Mt. Athos (St. John)


It had been many months since we last spoke, and yet I remember the light in his eyes, even as his body began to tire of the struggle. "Hitler gave special protection to the monks there", he said, "even as he catalogued their works for seizure".

It was then I thought of how good and evil were so limiting as concepts in describing our experiences on this plane. I could equally vilify either the antibodies or the newly malignant cells and their relentlessness, or marvel at how they have now become points of departure for the kindness in his voice or the lack of fear at what lies next.

All I know is that I don't want him to go, and yet I also realize this is selfish, that we can't hold back one who is ready for that next step. And how could I blame him? In these existences, marked as they are by suffering, why should one not be ready to jettison them?

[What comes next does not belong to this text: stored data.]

(* ===== verification/FaultManager.v ===== *)
(** * The fault manager

    Models [controller/fault_tolerance/fault_manager.py], the change handlers of
    [k8s/resource_monitor.py] and the strategies of [strategy/*.py].  The manager is an
    observer of the instance manager and calls it back to separate and recover
    instances, so its methods act on the state of the instance manager with the fault
    manager as (second) observer.  Handlers run one at a time. *)

From stdpp Require Import base option list strings sets gmap sorting pretty.
From Stdlib Require Import ZArith Lia.
From S2P Require Import Prelude Float64 PyText FaultCodes Resources CtlInstanceManager.
Open Scope Z_scope.

(** ** Data *)

Record NodeMetadata := mkNode {
  nm_pod_ip : string;
  nm_node_name : string;
  nm_instance_id : Z;
  node_status : NodeStatus;
  fault_infos : dict Z FaultInfo
}.

(** The strategy classes. *)
Inductive StrategyClass := LingquNetworkRecoverStrategy | ScaleP2DStrategy.
#[global] Instance StrategyClass_eq_dec : EqDecision StrategyClass.
Proof. solve_decision. Defined.

(** A strategy object: its event is what [execute] loops on. *)
Record Strategy := mkStrategy { st_class : StrategyClass; st_event : bool; is_finished : bool }.

Definition Strategy_init (c : StrategyClass) : Strategy := mkStrategy c false false.

(** [stop]: only ScaleP2D can be stopped. *)
Definition strategy_stop (s : Strategy) : Strategy :=
  match st_class s with
  | LingquNetworkRecoverStrategy => s
  | ScaleP2DStrategy => mkStrategy ScaleP2DStrategy true true
  end.

(** [strategy] is the index of the strategy object. *)
Record InstanceMetadata := mkMeta {
  im_instance_id : Z;
  fault_level : FaultLevel;
  fault_code : Z;
  strategy : option nat
}.

Definition InstanceMetadata_init (id : Z) : InstanceMetadata := mkMeta id HEALTHY 0 None.

(** A monitor, with the caches of what it last reported. *)
Record ResourceMonitor := mkMon {
  mon_namespace : string;
  mon_prefix : string;
  mon_alive : bool;
  last_fault_infos : option (list FaultInfo);
  last_node_status : option NodeStatus
}.

Record FtConfig := mkFtConfig {
  enable_lingqu_network_recover : bool;
  enable_scale_p2d : bool;
  configmap_prefix : string;
  configmap_namespace : string;
  ft_persistence : bool
}.

(** What is stored: the tables, without strategies. *)
Record FmState := mkFmState {
  fs_nodes : dict string NodeMetadata;
  fs_instances : dict Z InstanceMetadata;
  fs_version : Z;
  fs_timestamp : f64;
  fs_checksum : string
}.

(** The manager; [strategies] are the strategy objects in the order they were submitted to
    the executor; [hostname] and [k8s_up] are what Kubernetes currently answers. *)
Record FM := mkFM {
  nodes : dict string NodeMetadata;
  fm_instances : dict Z InstanceMetadata;
  fm_data_version : Z;
  monitors : dict string ResourceMonitor;
  fm_config : FtConfig;
  strategies : list Strategy;
  fm_etcd : option FmState;
  hostname : string → option string;
  k8s_up : bool
}.

Definition FM_init (cfg : FtConfig) (h : string → option string) (up : bool) (e : option FmState) : FM :=
  mkFM [] [] 0 [] cfg [] e h up.

Definition set_nodes (f : FM) d : FM :=
  mkFM d (fm_instances f) (fm_data_version f) (monitors f) (fm_config f) (strategies f) (fm_etcd f) (hostname f) (k8s_up f).
Definition set_metas (f : FM) d : FM :=
  mkFM (nodes f) d (fm_data_version f) (monitors f) (fm_config f) (strategies f) (fm_etcd f) (hostname f) (k8s_up f).
Definition set_monitors (f : FM) d : FM :=
  mkFM (nodes f) (fm_instances f) (fm_data_version f) d (fm_config f) (strategies f) (fm_etcd f) (hostname f) (k8s_up f).
Definition set_strategies (f : FM) l : FM :=
  mkFM (nodes f) (fm_instances f) (fm_data_version f) (monitors f) (fm_config f) l (fm_etcd f) (hostname f) (k8s_up f).
Definition set_config (f : FM) c : FM :=
  mkFM (nodes f) (fm_instances f) (fm_data_version f) (monitors f) c (strategies f) (fm_etcd f) (hostname f) (k8s_up f).
Definition set_stored (f : FM) v e : FM :=
  mkFM (nodes f) (fm_instances f) v (monitors f) (fm_config f) (strategies f) e (hostname f) (k8s_up f).
Definition set_k8s (f : FM) h up : FM :=
  mkFM (nodes f) (fm_instances f) (fm_data_version f) (monitors f) (fm_config f) (strategies f) (fm_etcd f) h up.

Definition put_node (f : FM) (n : NodeMetadata) : FM := set_nodes f (dset (nodes f) (nm_node_name n) n).
Definition put_meta (f : FM) (m : InstanceMetadata) : FM := set_metas f (dset (fm_instances f) (im_instance_id m) m).

(** ** Nodes and monitors *)

Definition monitor_matches (f : FM) (m : ResourceMonitor) : bool :=
  bool_decide (mon_namespace m = configmap_namespace (fm_config f)) &&
  bool_decide (mon_prefix m = configmap_prefix (fm_config f)).

(** A running monitor with the same configuration is kept; without Kubernetes the new one
    never starts. *)
Definition create_resource_monitor (f : FM) (name : string) : FM :=
  let fresh := mkMon (configmap_namespace (fm_config f)) (configmap_prefix (fm_config f)) (k8s_up f) None None in
  match dget (monitors f) name with
  | Some m => if mon_alive m && monitor_matches f m then f else set_monitors f (dset (monitors f) name fresh)
  | None => set_monitors f (dset (monitors f) name fresh)
  end.

Definition stop_resource_monitor (f : FM) (name : string) : FM := set_monitors f (ddel (monitors f) name).

(** [_build_node_name_mapping]: pod address to node name, unresolved pods left out. *)
Definition build_node_name_mapping (f : FM) (nms : list NodeManagerInfo) : dict string string :=
  fold_left (λ acc nm,
    match hostname f (pod_ip nm) with
    | Some name => if decide (name = ""%string) then acc else dset acc (pod_ip nm) name
    | None => acc
    end) nms [].

(** [_ensure_node_metadata]: the node, and whether it is new. *)
Definition ensure_node_metadata (f : FM) (name ip : string) (id : Z) (update_instance_id : bool)
    : NodeMetadata * bool :=
  match dget (nodes f) name with
  | Some n =>
      (mkNode ip (nm_node_name n) (if update_instance_id then id else nm_instance_id n) (node_status n) (fault_infos n),
       false)
  | None => (mkNode ip name id READY [], true)
  end.

Definition nodes_of (f : FM) (id : Z) : list (string * NodeMetadata) :=
  List.filter (λ '(_, n), bool_decide (nm_instance_id n = id)) (nodes f).

(** Removal of a node and of its monitor. *)
Definition remove_node (f : FM) (name : string) : FM :=
  stop_resource_monitor (set_nodes f (ddel (nodes f) name)) name.

Definition sync_existing_instance_nodes (f : FM) (id : Z) (mapping : dict string string) : FM :=
  let removed := List.filter (λ name, negb (bool_decide (name ∈ dvalues mapping))) (dkeys (nodes_of f id)) in
  let f := fold_left remove_node removed f in
  fold_left (λ f '(ip, name),
    let '(n, is_new) := ensure_node_metadata f name ip id false in
    let f := set_nodes f (dset (nodes f) name n) in
    if is_new then create_resource_monitor f name else f) mapping f.

(** [_ensure_node_metadata] writes into the existing node objects at once; new nodes are
    filed after the loop. *)
Definition add_new_instance_with_nodes (f : FM) (id : Z) (mapping : dict string string) : FM :=
  let '(f, metas) := fold_left (λ '(f, metas) '(ip, name),
      let '(n, is_new) := ensure_node_metadata f name ip id true in
      (if is_new then f else set_nodes f (dset (nodes f) name n), dset metas name n)) mapping (f, []) in
  let f := put_meta f (InstanceMetadata_init id) in
  let f := set_nodes f (dupdate (nodes f) metas) in
  fold_left create_resource_monitor (dkeys metas) f.

Definition sync_instance_nodes (i : Instance) (f : FM) : FM :=
  let mapping := build_node_name_mapping f (get_node_managers i) in
  if dhas (fm_instances f) (ins_id i)
  then sync_existing_instance_nodes f (ins_id i) mapping
  else add_new_instance_with_nodes f (ins_id i) mapping.

(** [update]. *)
Definition fm_update (st : ref → Instance) (r : ref) (ev : ObserverEvent) (f : FM) : FM :=
  let i := st r in
  match ev with
  | INSTANCE_INITIAL => if dhas (fm_instances f) (ins_id i) then f else sync_instance_nodes i f
  | INSTANCE_REMOVED =>
      if dhas (fm_instances f) (ins_id i) then
        let names := dkeys (nodes_of f (ins_id i)) in
        let f := fold_left stop_resource_monitor names f in
        let f := fold_left (λ f name, set_nodes f (ddel (nodes f) name)) names f in
        set_metas f (ddel (fm_instances f) (ins_id i))
      else f
  | _ => f
  end.

#[global] Instance fault_manager_observer : Observer FM := {|
  obs_update := fm_update;
  obs_push_set f := f
|}.

(** ** Levels *)

(** [_eval_node_status]: the first fault with the highest level above healthy. *)
Definition worse (best : option FaultInfo) (fi : FaultInfo) : option FaultInfo :=
  let cur := match best with Some b => level_val (fi_level b) | None => 0 end in
  if cur <? level_val (fi_level fi) then Some fi else best.

Definition eval_node_status (f : FM) (name : string) : option FaultInfo :=
  match dget (nodes f) name with
  | None => None
  | Some n => fold_left worse (dvalues (fault_infos n)) None
  end.

(** [_update_highest_fault_level]: level and code change only together with the level. *)
Definition highest_fault (f : FM) (ns : list NodeMetadata) : option FaultInfo :=
  fold_left (λ best n, match eval_node_status f (nm_node_name n) with Some fi => worse best fi | None => best end) ns None.

Definition update_highest_fault_level (f : FM) (ns : list NodeMetadata) (m : InstanceMetadata) : InstanceMetadata :=
  let info := highest_fault f ns in
  let level := match info with Some fi => fi_level fi | None => HEALTHY end in
  if decide (fault_level m = level) then m
  else mkMeta (im_instance_id m) level (match info with Some fi => fi_code fi | None => 0 end) (strategy m).

(** The nodes of an instance that have faults. *)
Definition faulty_nodes (f : FM) (id : Z) : list NodeMetadata :=
  List.filter (λ n, bool_decide (nm_instance_id n = id) && negb (bool_decide (fault_infos n = []))) (dvalues (nodes f)).

(** ** Strategies *)

Definition whitelisted (code : Z) : bool := (code =? 0x00f1fef5) || (code =? 0x08520003).

(** [strategies[level](code, id, config)]; [role] is the role of the instance, if the
    instance manager knows it. *)
Definition strategy_for (cfg : FtConfig) (level : FaultLevel) (code : Z) (role : option string) : option StrategyClass :=
  match level with
  | HEALTHY | L1 | L3 => None
  | L2 => if enable_lingqu_network_recover cfg && whitelisted code then Some LingquNetworkRecoverStrategy else None
  | L4 | L5 | L6 =>
      if enable_scale_p2d cfg && bool_decide (role = Some "decode"%string) then Some ScaleP2DStrategy else None
  end.

(** The executor's workers: the first five submitted strategies still looping. *)
Definition max_workers : nat := 5.
Definition running (f : FM) : list nat :=
  take max_workers (List.filter (λ k, match strategies f !! k with Some s => negb (st_event s) | None => false end)
                      (seq 0 (length (strategies f)))).

(** ** Methods

    [O1] is the observer attached first (the event pusher); [D] is the JSON form of
    instances, [fm_checksum] the hash over the stored tables, version and timestamp. *)
Section methods.
Context {O1 D : Type} `{!Observer O1, !Codec D}.
Context (fm_checksum : dict string NodeMetadata → dict Z InstanceMetadata → Z → f64 → string).

Abbreviation C := (Ctl (O := O1 * FM) (D := D)).

Definition fm (c : C) : FM := (observers c).2.
Definition set_fm (c : C) (f : FM) : C := set_observers c ((observers c).1, f).
Definition fm_modify (g : FM → FM) : M C unit := mmodify (λ c, set_fm c (g (fm c))).

(** What [model_dump] keeps of an instance's record. *)
Definition without_strategy (m : InstanceMetadata) : InstanceMetadata :=
  mkMeta (im_instance_id m) (fault_level m) (fault_code m) None.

Looking into his eyes, I saw compassion and acceptance growing like wildflowers, even now spreading to overtake the conflict and turmoil they live among. Before leaving I held him, and felt the brevity of our lives on this plane. In those few seconds, I wanted to learn and feel all that he felt and to see the world through those same eyes.

It then dawned on me that these moments are sacred, even as they are almost immediately swept out from under us. And more than anything else, there was an underlying gratitude, not anger toward any imagined cause of his body's suffering. Gratitude that the flesh and blood we inhabit gives us the opportunity to experience such things as this.

Sunday, May 1, 2011

verses (pt. iv)

you mock me for my beliefs, then tell me you believe.

each time you let go, the freedom is illusive.

and so, you can't help but to try again.

experience itself is the truest teacher.

every time an end, and you're coming back into this body.

there is no solid ground with us.

that is the nature of this, always flowing, always moving.

running for so long, and for what, from that which cannot be escaped.

distraction only works for so long.

what to do, when none of this feels real.

pushing against what is possible to express.